_DATA TO EXAMINE_

(** [handle_launch_request], over the run of the loaded chunk
    ([lua_pcall(L, 0, 0, 0)]), which re-enters the adapter through the
    hook. *)
Definition handle_launch_request
    (lua_pcall : lua_State -> Chunk -> Session -> Outcome (Session * option string))
    (req : Request) (program : string) (L : lua_State) (s : Session)
  : Outcome Session :=
  if negb (debugger_state s =? DEBUGGER_INITIALIZED) then
    Return (send_error_response req VSCODE_LAUNCH_RESPONSE
              "not initialized or unexpected state" s)
  else
    let progname := program in
    match luaL_loadfile L progname with
    | LoadError msg =>
        let temp :=
          snprintf 1024
            (String.append "Failed to launch "
               (String.append progname
                  (String.append " due to error: " msg))) in
        let s := send_output_event temp s in
        let s := send_error_response req VSCODE_LAUNCH_RESPONSE "Launch failed" s in
        Return s
    | Loaded p =>
        let s := send_success_response req VSCODE_LAUNCH_RESPONSE s in
        let s := set_state DEBUGGER_PROGRAM_RUNNING s in
        let* (s, status) := lua_pcall L p s in
        let s := match status with
                 | Some msg =>
                     send_output_event msg
                       (send_output_event "Program terminated with error" s)
                 | None => s
                 end in
        let s := send_terminated_event s in
        Return (set_state DEBUGGER_PROGRAM_TERMINATED s)
    end.

(** The [switch] of [debugger]: the session after the request and the value
    of [get_command]. *)
Definition dispatch
    (lua_pcall : lua_State -> Chunk -> Session -> Outcome (Session * option string))
    (L : lua_State) (req : Request) (s : Session) : Outcome (Session * bool) :=
  match arguments req with
  | InitializeRequest => Return (handle_initialize_request req s, true)
  | LaunchRequest program =>
      let* s := handle_launch_request lua_pcall req program L s in
      Return (s, true)
  | StackTraceRequest levels =>
      Return (handle_stack_trace_request req levels L s, true)
  | ScopesRequest frameId =>
      Return (handle_scopes_request req frameId L s, true)
  | VariablesRequest variablesReference =>
      Return (handle_variables_request req variablesReference L s, true)
  | DisconnectRequest =>
      Exit 0 (send_success_response req VSCODE_DISCONNECT_RESPONSE s)
  | SetExceptionBreakpointsRequest =>
      Return (send_success_response req
                VSCODE_SET_EXCEPTION_BREAKPOINTS_RESPONSE s, true)
  | ConfigurationDoneRequest =>
      Return (send_success_response req VSCODE_CONFIGURATION_DONE_RESPONSE s, true)
  | ThreadRequest => Return (handle_thread_request req s, true)
  | StepInRequest =>
      Return (send_success_response req VSCODE_STEPIN_RESPONSE s, false)
  | StepOutRequest =>
      Return (send_success_response req VSCODE_STEPOUT_RESPONSE s, false)
  | NextRequest =>
      Return (send_success_response req VSCODE_NEXT_RESPONSE s, false)
  | UnknownRequest code =>
      let msg := snprintf 100 (String.append (command req) " not yet implemented") in
      Return (send_error_response req (VSCODE_OTHER_RESPONSE code) msg s, true)
  end.
(** (X17) A truthy [model] argument that is neither the selected model nor
    a known model name never reaches the upstream: [call_gemini] returns a text
    and leaves the upstream untouched.  For a hashable value (a string, a
    number, [true]) the text is the unknown-model message, which quotes
    [str(model)] and lists the known models. *)
Theorem unknown_model_never_reaches_upstream :
  forall (g : globals) (prompt temperature model_name include_system_prompt : json) (u : U),
    py_truthy model_name = true ->
    py_eq_str model_name (MODEL_NAME g) = false ->
    (forall k, model_name = JStr k -> known_model k = false) ->
    exists text : string,
      call_gemini g prompt temperature model_name include_system_prompt u = (Return text, u)
      /\ (hashable model_name = true ->
          text = unknown_model_text model_name
          /\ lists_known_models text = true).
Proof.
  intros g prompt temperature model_name include_system_prompt u Ht Hne Hk.
  assert (Hlists : lists_known_models (unknown_model_text model_name) = true).
  { unfold lists_known_models. apply forallb_forall. intros [k v] Hin.
    unfold unknown_model_text. cbn [fst]. do 2 apply contains_append.
    unfold AVAILABLE_MODELS in Hin. cbn [In] in Hin.
    repeat (destruct Hin as [Hin | Hin]; [inversion Hin; subst; vm_compute; reflexivity |]).
    contradiction. }
  unfold call_gemini, try_except, bind, lift. rewrite Ht, Hne. cbn [negb andb].
  destruct model_name as [| b | n | x | s | items | entries]; cbn [not_in_models];
    try (eexists; split; [reflexivity | intros _; split; [reflexivity | exact Hlists]]).
  - rewrite (Hk s eq_refl). cbn [negb].
    eexists; split; [reflexivity | intros _; split; [reflexivity | exact Hlists]].
  - eexists; split; [reflexivity | discriminate].
  - eexists; split; [reflexivity | discriminate].
Qed.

_PROBLEM STATEMENT_
Lines above with the string "false" need to be found and copied.

_ANSWER SECTION_
      Return (send_success_response req VSCODE_STEPIN_RESPONSE s, false)
      Return (send_success_response req VSCODE_STEPOUT_RESPONSE s, false)
      Return (send_success_response req VSCODE_NEXT_RESPONSE s, false)
    py_eq_str model_name (MODEL_NAME g) = false ->
    (forall k, model_name = JStr k -> known_model k = false) ->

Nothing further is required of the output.